The argument is factually questionable because there are, in fact, counterparties: network participants whose transactions are cleared by the validators. As proponents of nontaxation note (against their own interest in this context), the disproportionate issuance of new tokens to validators dilutes the holdings of those who do not participate in the validation process.90 New tokens therefore represent a transfer of value from non-validators to validators. There absolutely is a counterparty (network participants), and there absolutely is a transfer of value (from non-validators). The fact that we may not be able to tell who the counterparty is is irrelevant.
Second, even if one accepts that there is no counterparty issuing the block rewards, that “fact” is simply irrelevant from a legal point of view. The definition of income under section 61 does not require that income be received from a counterparty. For federal income tax purposes, income is “any accession to wealth, clearly realized, under the taxpayer dominion and control.”91 The Glenshaw Glass standard of income does not require that income be received from a sentient being.
Note that a treasure trove is clearly taxable at the time of the find,92 even though it is received from no one. In Jarrett, the taxpayers try to distinguish block rewards from treasure trove by claiming that treasure trove, even if not received from anyone, has been “’previously owned’ by someone.”93 This is a distinction without meaning. The definition of income does not require that the property received be previously owned. If a taxpayer receives newly issued stock, she must include the value of the stock in income. The fact no one owned the stock before is irrelevant.
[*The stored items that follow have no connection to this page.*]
(** C2, amended. The total of the order of a successful checkout is the
    two-decimal rounding of the sum of price times quantity, accumulated
    over the cart entries at the prices of the catalog at checkout, as
    the table stores it, which is that rounding unless it is the negative
    zero; the same sum accumulated over the line items of the order is
    that sum before rounding. *)
Theorem checkout_total (fault : option nat) (now : Z)
    (data : list (string * value)) (w : world) :
  let cart := stored_cart (session w) in
  let r := serve (checkout fault now data) w in
  orders_fk (db w) ->
  status (fst r) = 201 ->
  exists order total,
    orders (db (snd r)) = orders (db w) ++ [order] /\
    cart_sum (products (db w)) cart (NInt 0) = Ok total /\
    line_sum (items_of (Order.id order) (db (snd r))) (NInt 0) = Ok total /\
    bind_real_num (py_round total) = Ok (Order.total_amount order) /\
    (forall x, py_round total = NFloat x -> PrimFloat.eqb x 0 = false ->
               Order.total_amount order = NFloat x).
Proof.
  intros cart r Hfk H201. subst r.
  destruct (checkout_201 _ _ _ _ H201)
    as (total & order & tx & _ & _ & _ & Hsum & Hstored & Hw & Hsnd).
  rewrite Hsnd. cbn [with_cart db].
  pose proof (write_phase_ok _ _ _ _ _ _ Hw) as (Ho & (items & Hitems & Hall) & _ & _).
  pose proof (stored_order_fields _ _ Hstored) as (Hid & _ & Htotal & _).
  cbn [new_order Order.id Order.total_amount] in Hid, Htotal.
  exists order, total.
  split; [exact Ho|]. split; [exact Hsum|]. split; [|split; [exact Htotal|]].
  - assert (Hof : items_of (Order.id order) tx = items).
    { destruct tx as [ps os its]. cbn [order_items] in Hitems. subst its.
      rewrite Hid. apply items_of_new; [exact Hfk|].
      rewrite <- Hid. eapply item_of_entry_order; eauto. }
    rewrite Hof. rewrite (line_sum_cart_sum _ _ _ _ Hall). exact Hsum.
  - intros x Hx Hzero. rewrite Hx in Htotal. unfold bind_real_num in Htotal.
    apply rbind_ok in Htotal. destruct Htotal as (y & Hy & Htotal).
    apply bind_real_ok in Hy. destruct Hy as [_ ->]. rewrite Hzero in Htotal.
    congruence.
Qed.

Lemma checkout_total_witness :
  let r := serve (checkout None 100 main_street) shopper in
  exists order total,
    orders (db (snd r)) = orders (db shopper) ++ [order] /\
    cart_sum (products (db shopper)) (stored_cart (session shopper)) (NInt 0)
      = Ok total /\
    line_sum (items_of (Order.id order) (db (snd r))) (NInt 0) = Ok total /\
    bind_real_num (py_round total) = Ok (Order.total_amount order) /\
    (forall x, py_round total = NFloat x -> PrimFloat.eqb x 0 = false ->
               Order.total_amount order = NFloat x).
Proof.
  apply (checkout_total None 100 main_street shopper).
  - constructor.
  - reflexivity.
Defined.

(** ** The preconditions of checkout *)

Lemma check_stock_cons ps product_id quantity rest :
  check_stock ps ((product_id, quantity) :: rest) =
  rbind (py_int (PStr product_id)) (fun pid =>
    match get_product pid ps with
    | Some product =>
        if Product.stock product <? quantity then Ok (Some product_id)
        else check_stock ps rest
    | None => Ok (Some product_id)
    end).
Proof. reflexivity. Qed.

(** On a well-formed cart the stock check returns the key of the first
    entry that is short of stock. *)
Lemma check_stock_find ps cart :
  cart_wf cart ->
  check_stock ps cart = Ok (option_map fst (find (short_of_stock ps) cart)).
Proof.
  induction cart as [|[k q] cart IH]; intros Hwf; [reflexivity|].
  inversion Hwf as [|? ? [pid Hpid] Hwf']; subst. simpl in Hpid.
  rewrite check_stock_cons, Hpid. simpl. unfold short_of_stock at 1. simpl.
  rewrite Hpid.
  destruct (get_product pid ps) as [p|]; [|reflexivity].
  destruct (Product.stock p <? q); [reflexivity|]. now apply IH.
Qed.

Lemma find_none_not_exists {A : Type} (f : A -> bool) (l : list A) :
  find f l = None <-> ~ Exists (fun x => f x = true) l.
Proof.
  split.
  - intros H HE. apply Exists_exists in HE. destruct HE as [x [Hin Hx]].
    pose proof (find_none f l H x Hin). congruence.
  - intros H. destruct (find f l) as [x|] eqn:E; [|reflexivity].
    exfalso. apply H. apply find_some in E. apply Exists_exists. eauto.
Qed.

Lemma in_catalog_put ps p kv :
  in_catalog (put_product p ps) kv = in_catalog ps kv.
Proof.
  unfold in_catalog. destruct (py_int _) as [pid|]; [|reflexivity].
  rewrite get_product_put.
  destruct (Product.id p =? pid); [|reflexivity].
  now destruct (get_product pid ps).
Qed.

Lemma fits_put ps p kv :
  py_int (PStr (fst kv)) <> Ok (Product.id p) ->
  fits (put_product p ps) kv = fits ps kv.
Proof.
  unfold fits. intros Hne.
  destruct (py_int (PStr (fst kv))) as [pid|]; [|reflexivity].
  rewrite get_product_put.
  destruct (Product.id p =? pid) eqn:E; [|reflexivity].
  apply Z.eqb_eq in E. congruence.
Qed.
A somewhat similar line of argument suggests that block rewards are not like any other types of income. For example, the Jarretts’ brief goes into great detail explaining why staking rewards are unlike interest or dividends,94 or income from services,95 for tax purposes. Again, from a legal perspective, it does not matter if block rewards are like other types of income. Any realized accession to wealth under the taxpayer’s control is income.
The summary of this subsection is straightforward: Newly created cryptocurrencies received as a component of block rewards are clearly taxable upon receipt at their FMV. There is no legal exception for inclusion of block rewards, and arguments against inclusion either ignore or misrepresent current law.
III. Taxation of Block Rewards: Policy
Although current law is clear, we can reasonably debate tax policy. In this section, I question if there is a good policy reason to exempt block rewards from taxation upon receipt. I argue that there is none. I address taxation of block rewards in the context of the three determinants of tax policy: equity, efficiency, and administrability.
A. Equity Considerations
An equitable (or fair) tax system is one that takes into consideration the individual circumstances of each taxpayer when determining their tax burdens.96 The two basic determinants of equitable taxation are vertical equity and horizontal equity.97 Vertical equity means that taxpayers’ tax burdens should correlate with their well-being98 — affluent taxpayers should carry a higher overall tax burden than poor taxpayers. Horizontal equity questions “under what, if any, circumstances it is acceptable that that two equally well-off households bear a different tax burden.”99
Vertical equity considerations require that validators be taxed on income that they receive, because it increases their ability to pay. Under horizontal equity considerations, one must make an argument that justifies different taxation for taxpayers who earn income in the form of block rewards than for taxpayers who earn income in any other form. For example, there may be a good policy reason to tax salaries but to exempt lost wages received as compensation for physical injury.100 But I am unaware of any such argument in the context of block rewards. Validators do not experience unique difficulty compared with taxpayers who earn value in other taxable forms.
The only particular argument I am aware of in this context is that PoS rewards may be treated differently from PoW rewards because of the supposed ambiguity of the 2014 notice.101 As explained earlier, there is no legal merit to that argument.102 This conclusion is also supported by equity considerations: There is no good equitable argument to burden miners more than stakers. Why should $1,000 worth of staking rewards be taxed differently from $1,000 worth of mining rewards or $1,000 worth of a corporate employer’s stock? From a fairness point of view, this is a difficult normative argument to make. One must identify hardship that is worthy of relief and associated only with staking.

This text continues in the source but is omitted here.